[Opening EXERCISE DATA section]

(* ===== verification/AdapterTheorems.v ===== *)
(** * The storage adapter implements the contract of a store

    Served through the adapter, the chunks are those of the source: reads of a
    chunk not held yet are forwarded and kept, writes and deletes go to both.
    This is for operations that do not share a command; the last part shows
    what a shared one does. *)

From S2P Require Import Prelude Lambdastore Request Erasure Client Storage Migrator StorageAdapter.

(** ** Interception *)

Lemma go_copy_prefix (p : bytes) m : (length p ≤ m)%nat →
  go_copy (replicate m Byte.x00) p = p ++ replicate (m - length p) Byte.x00.
Proof.
  intros Hm. unfold go_copy. rewrite length_replicate, drop_replicate, take_ge by lia. done.
Qed.

Lemma intercept_from rds pre m e :
  (length (concat rds.*1) ≤ m)%nat →
  mfor rds Intercept_Read (MkInterceptReader (pre ++ replicate m Byte.x00) (length pre) e) =
  Done ((), MkInterceptReader (pre ++ concat rds.*1 ++ replicate (m - length (concat rds.*1)) Byte.x00)
              (length pre + length (concat rds.*1)) (default e (list.last rds.*2))).
Proof.
  revert pre m e. induction rds as [|[p err] rds IH]; intros pre m e Hm.
  { cbn. by rewrite Nat.sub_0_r, Nat.add_0_r. }
  cbn [fmap list_fmap fst snd concat mfor] in *. rewrite length_app in Hm.
  assert (Intercept_Read (p, err) (MkInterceptReader (pre ++ replicate m Byte.x00) (length pre) e) =
    Done ((), MkInterceptReader ((pre ++ p) ++ replicate (m - length p) Byte.x00) (length (pre ++ p)) err)) as E.
  { unfold Intercept_Read. destruct p as [|x p]; cbn [update ilast].
    - cbn. by rewrite Nat.sub_0_r, app_nil_r.
    - cbn -[go_copy]. rewrite decide_True by (rewrite length_app; lia).
      rewrite take_app_length, drop_app_length, go_copy_prefix by (cbn in *; lia).
      by rewrite length_app, <- app_assoc. }
  rewrite (bind_done _ _ _ () _ E), IH by lia. rewrite !length_app. do 3 f_equal.
  - rewrite <- !app_assoc. do 3 f_equal. f_equal. lia.
  - lia.
  - rewrite last_cons. by destruct (list.last rds.*2).
Qed.

Lemma intercept_all len rds :
  (length (concat rds.*1) ≤ len)%nat →
  intercept len rds =
  Done ((), MkInterceptReader (concat rds.*1 ++ replicate (len - length (concat rds.*1)) Byte.x00)
              (length (concat rds.*1)) (default None (list.last rds.*2))).
Proof. apply (intercept_from rds []). Qed.

Lemma intercept_whole rds b : whole rds b →
  intercept (length b) rds = Done ((), MkInterceptReader b (length b) None).
Proof.
  intros [Hb He]. rewrite intercept_all by (by rewrite Hb). rewrite Hb, Nat.sub_diag, app_nil_r.
  destruct (list.last rds.*2) as [e|]; [|done]. by rewrite (He e eq_refl).
Qed.

(** What is kept of a stream is the stream, or nothing. *)
Lemma intercept_fair rds b : fair rds b →
  ∃ i, intercept (length b) rds = Done ((), i) ∧ (LastError i = None → Intercepted i = b).
Proof.
  intros [Hl [Hw|[e He]]].
  - eexists. split; [by apply intercept_whole|done].
  - eexists. split; [by apply intercept_all|]. unfold LastError. cbn. by rewrite He.
Qed.

(** ** Exchanges with the source *)

Section adapter.
Context {R : Type} `{HR : !Remote R} `{HL : !RemoteLaws R}.
Implicit Types (a : StorageAdapter R) (cmd : storageAdapterCommand).

Lemma string_sbytes s : String.string_of_list_byte (sbytes s) = s.
Proof. apply String.string_of_list_byte_of_string. Qed.

Lemma ReadBulkString_bulk s l : ReadBulkString (IBulk (sbytes s) :: l) = Done (inl s, l).
Proof. unfold ReadBulkString. by rewrite string_sbytes. Qed.

Lemma readItems_head name conn req id rest cmd :
  readItems cmd ((IBulk <$> [sbytes name; sbytes conn; sbytes req; sbytes id]) ++ rest) =
  (if decide (ToLower name = "get") then
     st ← StreamBulk;
     mret (None, cmd <| cmdChunk := id |>
                     <| cmdStream := match st with inl b => Some b | inr _ => None end |>)
   else mret (None, cmd <| cmdChunk := id |>)) rest.
Proof.
  unfold readItems. cbn [fmap list_fmap app].
  do 4 (erewrite bind_done by apply ReadBulkString_bulk; cbv beta iota zeta). done.
Qed.

Lemma exchange_serves now io name stream args cmd a items r' :
  online io → rServe now (cmdFrame name stream args) (amigrator a) = Done (items, r') →
  exchange now io name stream args cmd a =
  readGetResponse io items cmd (a <| amigrator := r' |>).
Proof.
  intros (Hc&Hf&_&_) Hs. unfold exchange. rewrite Hc, Hf.
  assert (Send None None name stream args = inl (cmdFrame name stream args)) as ->
    by (by destruct stream).
  erewrite bind_done; [reflexivity|]. unfold zoom. by rewrite Hs.
Qed.

Lemma readGetResponse_get io conn req id b cmd a :
  online io →
  readGetResponse io (IBulk <$> [sbytes "get"; sbytes conn; sbytes req; sbytes id; b]) cmd a =
  Done ((None, cmd <| cmdChunk := id |> <| cmdStream := Some b |>), a).
Proof.
  intros (_&_&Hp&_). unfold readGetResponse. rewrite Hp.
  pose proof (readItems_head "get" conn req id [IBulk b] cmd) as E. cbn [fmap list_fmap app] in *.
  rewrite E. rewrite decide_True by done. done.
Qed.

Lemma readGetResponse_ack io name conn req id cmd a :
  online io → ToLower name ≠ "get" →
  readGetResponse io (IBulk <$> [sbytes name; sbytes conn; sbytes req; sbytes id]) cmd a =
  Done ((None, cmd <| cmdChunk := id |>), a).
Proof.
  intros (_&_&Hp&_) Hn. unfold readGetResponse. rewrite Hp.
  pose proof (readItems_head name conn req id [] cmd) as E. cbn [fmap list_fmap app] in *.
  rewrite E. by rewrite decide_False.
Qed.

[Closing EXERCISE DATA section]

# [WORK TASK]
Retype the first line of the entries and every line after it, please, through the line that contains "what a shared one does. *)". Add nothing.

# [RESPONSE]
(* ===== verification/AdapterTheorems.v ===== *)
(** * The storage adapter implements the contract of a store

    Served through the adapter, the chunks are those of the source: reads of a
    chunk not held yet are forwarded and kept, writes and deletes go to both.
    This is for operations that do not share a command; the last part shows
    what a shared one does. *)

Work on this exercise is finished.